• [Aim of the exercise]:
Give again, word for word, every line below from the one that has "ok l -> touches l p -> (forall" through the one that has "(** ** Sums over the probes in flight *)", both included, and no others.
↓↓↓
Lemma run_ends acts c :
  (fun c => length (map_to_list (flying c))) <$> run acts c = Some 0%nat ->
  run acts c = Some (Config (machine (end_of acts c)) ∅ (finished (end_of acts c))).
Proof.
  unfold end_of. destruct (run acts c) as [[m fl h]|]; [|done].
  intros [= H0]. cbn in *. apply length_zero_iff_nil, map_to_list_empty_iff in H0. by subst.
Qed.

Lemma of_thread_In t l ls : In l (of_thread t ls) <-> In l ls /\ thread l = t.
Proof. unfold of_thread. by rewrite List.filter_In, bool_decide_eq_true. Qed.

Lemma begun_cons x acts : begun (x :: acts) = begun [x] ++ begun acts.
Proof. by destruct x. Qed.

(** Whoever is in the order of the probes started. *)
Lemma in_order_ok (Q : L -> Prop) acts hist :
  (forall t, of_thread t hist = of_thread t (begun acts)) -> Forall Q (begun acts) -> Forall Q hist.
Proof.
  intros Ho HQ. apply List.Forall_forall. intros l Hl.
  assert (In l (begun acts)) as Hb.
  { apply (of_thread_In (thread l)). rewrite <- Ho. by apply of_thread_In. }
  revert Hb. by apply List.Forall_forall.
Qed.
End Interleave.

Arguments config S P L T {_ _}.
Arguments action L T : clear implicits.

(** ** What makes probes atomic

    [core] is the part of the state that only a commit changes, [view] what a
    firing reads of it and [cell] a part that a probe may change earlier, under
    its own key.  [touches l p]: [p] is what the firing [l] has left; [tail p]
    the events that it sends after its commit.  [holds s U]: the state [s] has
    room for the cells of [U], which depends on its other cells alone.  [ok] is a
    condition on firings. *)
Class ProbesLaws {S P L T E C V X : Type} `{Countable T} (PR : Probes S P L T)
    (events : S -> list E) (core : S -> C) (view : L -> C -> V) (cell : S -> Z -> X)
    (touches : L -> P -> Prop) (tail : P -> list E) (holds : S -> gset Z -> Prop)
    (ok : L -> Prop) : Prop := {
  start_touches l : ok l -> touches l (start l);
  start_open l : committed (start l) = false;
  run_start l s : ok l -> run_all (start l) s = step s l;
  run_one p s : run_all (one p s).1 (one p s).2 = run_all p s;
  one_touches l p s : touches l p -> touches l (one p s).1;
  one_core l p s :
    touches l p -> committed p = false -> committed (one p s).1 = false ->
    core (one p s).2 = core s;
  one_cell l p s v : touches l p -> uses l <> Some v -> cell (one p s).2 v = cell s v;
  holds_agree l x y U :
    view l (core x) = view l (core y) -> (forall v, v ∉ U -> cell x v = cell y v) ->
    holds x U -> holds y U;
  one_agree l p x y U :
    ok l -> touches l p -> (forall v, uses l = Some v -> v ∈ U) -> holds x U -> holds y U ->
    view l (core x) = view l (core y) ->
    (forall v, uses l = Some v -> cell x v = cell y v) ->
    (one p x).1 = (one p y).1 /\
    (exists ev, events (one p x).2 = events x ++ ev /\ events (one p y).2 = events y ++ ev) /\
    (core x = core y -> core (one p x).2 = core (one p y).2) /\
    (forall v, uses l = Some v -> cell (one p x).2 v = cell (one p y).2 v);
  tail_one l p s :
    touches l p -> committed p = true ->
    core (one p s).2 = core s /\ (forall v, cell (one p s).2 v = cell s v) /\
    committed (one p s).1 = true /\
    exists ev, events (one p s).2 = events s ++ ev /\ tail p = ev ++ tail (one p s).1;
  tail_run l p s :
    ok l -> touches l p -> committed p = true ->
    core (run_all p s) = core s /\ (forall v, cell (run_all p s) v = cell s v) /\
    events (run_all p s) = events s ++ tail p;
  tail_returned p : returned p = true -> committed p = true /\ tail p = [];
  step_view l u s : ok l -> thread l <> thread u -> view u (core (step s l)) = view u (core s);
}.

(** ** Sums over the probes in flight *)

Section Totals.
Context {T A E : Type} `{Countable T}.

Definition total (f : A -> list E) (m : gmap T A) : list E := flat_map (fun x => f x.2) (map_to_list m).

Lemma total_insert f t x m : m !! t = None -> total f (<[t := x]> m) ≡ₚ f x ++ total f m.
Proof.
  intros Ht. unfold total. rewrite (Permutation_flat_map _ (map_to_list_insert _ _ _ Ht)). done.
Qed.

Lemma total_delete f t x m : m !! t = Some x -> total f m ≡ₚ f x ++ total f (delete t m).
Proof.
  intros Ht. rewrite <- (insert_delete_id m t x Ht) at 1. apply total_insert, lookup_delete_eq.
Qed.

Lemma total_replace f t x y m :
  m !! t = Some x -> total f (<[t := y]> m) ≡ₚ f y ++ total f (delete t m).
Proof. intros _. rewrite <- insert_delete_eq. apply total_insert, lookup_delete_eq. Qed.
End Totals.

Section Simulation.
Context {S P L T E C V X : Type} `{Countable T} {PR : Probes S P L T}.
Context (events : S -> list E) (core : S -> C) (view : L -> C -> V) (cell : S -> Z -> X).
Context (touches : L -> P -> Prop) (tail : P -> list E) (holds : S -> gset Z -> Prop) (ok : L -> Prop).
Context {PL : ProbesLaws PR events core view cell touches tail holds ok}.

Abbreviation config := (config S P L T).
Abbreviation action := (action L T).

(** ** A probe on its own, up to a call that does not commit *)

(** From the calls [p0] in [a] to the calls [p] in [g]; [sent] is what the
    calls in between sent. *)
Inductive ran (p0 : P) (a : S) : P -> S -> list E -> Prop :=
| ran_nil : ran p0 a p0 a []
| ran_snoc p g sent ev :
    ran p0 a p g sent -> committed (one p g).1 = false -> events (one p g).2 = events g ++ ev ->
    ran p0 a (one p g).1 (one p g).2 (sent ++ ev).

Lemma ran_facts l a p g sent :
  ok l -> ran (start l) a p g sent ->
  touches l p /\ committed p = false /\ core g = core a /\
  events g = events a ++ sent /\ run_all p g = run_all (start l) a /\
  forall v, uses l <> Some v -> cell g v = cell a v.
Proof.
  intros Hl. induction 1 as [|p g sent ev Hr (I1 & I2 & I4 & I5 & I6 & I7) Hn He].
  - split_and!; try done; [by apply start_touches|apply start_open|by rewrite app_nil_r].
  - split_and!; try done.
    + by apply one_touches.
    + by rewrite (one_core l).
    + by rewrite He, I5, app_assoc.
    + by rewrite run_one.
    + intros v Hv. rewrite (one_cell l) by done. by apply I7.
Qed.

Lemma ran_holds l a p g sent U :
  ok l -> (forall v, uses l = Some v -> v ∈ U) -> holds a U -> ran (start l) a p g sent -> holds g U.
Proof.
  intros Hl HU Ha Hr. destruct (ran_facts l a p g sent Hl Hr) as (_ & _ & F4 & _ & _ & F7).
  apply (holds_agree (ProbesLaws := PL) l a); [by rewrite F4| |done].
  intros v Hv. symmetry. apply F7. intros Hl'. by apply Hv, HU.
Qed.

(** The same calls in another state that agrees on what the probe reads. *)
Lemma ran_agree l a a' p g sent U :
  ok l -> (forall v, uses l = Some v -> v ∈ U) -> holds a U -> holds a' U -> view l (core a) = view l (core a') ->
  (forall v, uses l = Some v -> cell a v = cell a' v) -> ran (start l) a p g sent ->
  exists g', ran (start l) a' p g' sent /\ forall v, uses l = Some v -> cell g v = cell g' v.
Proof.
  intros Hl HU Ha Ha' Hview Hcell. induction 1 as [|p g sent ev Hr (g' & I1 & I2) Hn He].
  { exists a'. by split; [constructor|]. }
  destruct (ran_facts l a p g sent Hl Hr) as (F1 & F2 & F4 & _).
  destruct (ran_facts l a' p g' sent Hl I1) as (_ & _ & G4 & _).
  pose proof (ran_holds l a p g sent U Hl HU Ha Hr) as F3.
  pose proof (ran_holds l a' p g' sent U Hl HU Ha' I1) as G3.
  destruct (one_agree (ProbesLaws := PL) l p g g' U) as (H1 & (ev' & H2 & H3) & _ & H4); try done;
    [by rewrite F4, G4|].
  rewrite He in H2. apply app_inv_head in H2 as <-.
  exists (one p g').2. rewrite H1. split; [apply ran_snoc; congruence|done].
Qed.

(** ** The simulation *)

Definition owed (x : L * P) : list E := if committed x.2 then tail x.2 else [].

(** A probe in flight, in the machine [m]: before its commit it would have run
    on its own from [a], the state that the committed probes leave, to where it
    is, and sent [sent]; after it only its events are missing. *)
Record airborne (m a : S) (t : T) (l : L) (p : P) (sent : list E) : Prop := {
  air_thread : thread l = t;
  air_ok : ok l;
  air_touches : touches l p;
  air_open : committed p = false -> exists g,
    ran (start l) a p g sent /\ forall v, uses l = Some v -> cell m v = cell g v;
  air_done : committed p = true -> sent = [];
}.

Record sim (s0 : S) (c : config) (a : S) (sents : gmap T (list E)) : Prop := {
  sim_step : a = fold_left step (finished c) s0;
  sim_core : core (machine c) = core a;
  sim_events : events (machine c) ++ total owed (flying c) ≡ₚ events a ++ total id sents;
  sim_dom : dom sents = dom (flying c);
  sim_flying : forall t l p, flying c !! t = Some (l, p) ->
    exists sent, sents !! t = Some sent /\ airborne (machine c) a t l p sent;
  sim_rest : forall v,
    (forall t l p, flying c !! t = Some (l, p) -> committed p = false -> uses l <> Some v) ->
    cell (machine c) v = cell a v;
}.

(** Probes in flight are at different cells. *)
Lemma calm_apart c t t' l l' p p' v :
  calm holds c -> flying c !! t = Some (l, p) -> flying c !! t' = Some (l', p') -> t <> t' ->
  uses l = Some v -> uses l' <> Some v.
Proof.
  intros [Ha _] Ht Ht' Hne Hv. destruct (Ha t _ Ht t' _ Ht') as [?|[Hn|Hn]]; cbn in *; congruence.
Qed.

(** The committed probes leave room for those in flight, too. *)
Lemma sim_holds s0 c a sents (l : L) : sim s0 c a sents -> calm holds c -> holds a (in_use (flying c)).
Proof.
  intros Hsim [_ Hh]. apply (holds_agree (ProbesLaws := PL) l (machine c));
    [by rewrite (sim_core _ _ _ _ Hsim)| |done].
  intros v Hv. apply (sim_rest _ _ _ _ Hsim). intros t l' p Ht _ Hl'. apply Hv. by eapply in_use_lookup.
Qed.

Lemma sim_begin s0 c a sents l c' :
  sim s0 c a sents -> ok l -> act (Begin l) c = Some c' -> calm holds c' ->
  sim s0 c' a (<[thread l := []]> sents).
Proof.
  intros [Hstep Hcore Hev Hdom Hfly Hrest] Hl. cbn [act].
  case_decide as Hnone; [|done]. intros [= <-] Hcalm.
  assert (forall t l' p v, flying c !! t = Some (l', p) -> uses l = Some v ->
    uses l' <> Some v) as Hother.
  { intros t l' p v Ht Hv. assert (thread l <> t) as Hne by congruence.
    eapply (calm_apart _ (thread l) t); [exact Hcalm|cbn; apply lookup_insert_eq
      |cbn; by rewrite lookup_insert_ne|done|done]. }
  assert (sents !! thread l = None) as Hs.
  { apply not_elem_of_dom. rewrite Hdom. by apply not_elem_of_dom. }
  pose proof (start_open (ProbesLaws := PL) l) as Hopen.
  split; cbn [machine flying finished]; try done.
  - rewrite !total_insert by done. unfold owed. cbn [snd id]. by rewrite Hopen.
  - rewrite !dom_insert_L. by rewrite Hdom.
  - intros t l' p. rewrite !lookup_insert. case_decide as Ht; [|apply Hfly].
    intros [= <- <-]. exists []. split; [done|]. split; try done.
    + by apply start_touches.
    + intros _. exists a. split; [constructor|]. intros v Hv. apply Hrest.
      intros t' l' p Ht' _. by eapply Hother.
  - intros v Hv. apply Hrest. intros t l' p Ht. apply (Hv t l' p).
    rewrite lookup_insert_ne; [done|]. congruence.
Qed.

(** A probe that has nothing left to do leaves. *)
Lemma sim_drop s0 c a sents t l p :
  sim s0 c a sents -> flying c !! t = Some (l, p) -> returned p = true ->
  sim s0 (Config (machine c) (delete t (flying c)) (finished c)) a (delete t sents).
Proof.
  intros [Hstep Hcore Hev Hdom Hfly Hrest] Ht Hp.
  destruct (tail_returned (ProbesLaws := PL) p Hp) as [Hc Htail].
  destruct (Hfly t l p Ht) as (sent & Hsent & Hair).
  split; cbn [machine flying finished]; try done.
  - rewrite (total_delete owed t (l, p)) in Hev by done.
    rewrite (total_delete id t sent sents Hsent) in Hev.
    rewrite (air_done _ _ _ _ _ _ Hair Hc) in Hev. unfold owed in Hev at 1. cbn [snd id] in Hev.
    by rewrite Hc, Htail in Hev.
  - by rewrite !dom_delete_L, Hdom.
  - intros u l' p' [Hne Hu]%lookup_delete_Some. rewrite lookup_delete_ne by done. by apply Hfly.
  - intros v Hv. apply Hrest. intros u l' p' Hu Hcu. apply (Hv u l' p'); [|done].
    rewrite lookup_delete_ne; [done|]. intros <-. congruence.
Qed.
↑↑↑
• [Task solution]:
    ok l -> touches l p -> (forall v, uses l = Some v -> v ∈ U) -> holds x U -> holds y U ->
    view l (core x) = view l (core y) ->
    (forall v, uses l = Some v -> cell x v = cell y v) ->
    (one p x).1 = (one p y).1 /\
    (exists ev, events (one p x).2 = events x ++ ev /\ events (one p y).2 = events y ++ ev) /\
    (core x = core y -> core (one p x).2 = core (one p y).2) /\
    (forall v, uses l = Some v -> cell (one p x).2 v = cell (one p y).2 v);
  tail_one l p s :
    touches l p -> committed p = true ->
    core (one p s).2 = core s /\ (forall v, cell (one p s).2 v = cell s v) /\
    committed (one p s).1 = true /\
    exists ev, events (one p s).2 = events s ++ ev /\ tail p = ev ++ tail (one p s).1;
  tail_run l p s :
    ok l -> touches l p -> committed p = true ->
    core (run_all p s) = core s /\ (forall v, cell (run_all p s) v = cell s v) /\
    events (run_all p s) = events s ++ tail p;
  tail_returned p : returned p = true -> committed p = true /\ tail p = [];
  step_view l u s : ok l -> thread l <> thread u -> view u (core (step s l)) = view u (core s);
}.

(** ** Sums over the probes in flight *)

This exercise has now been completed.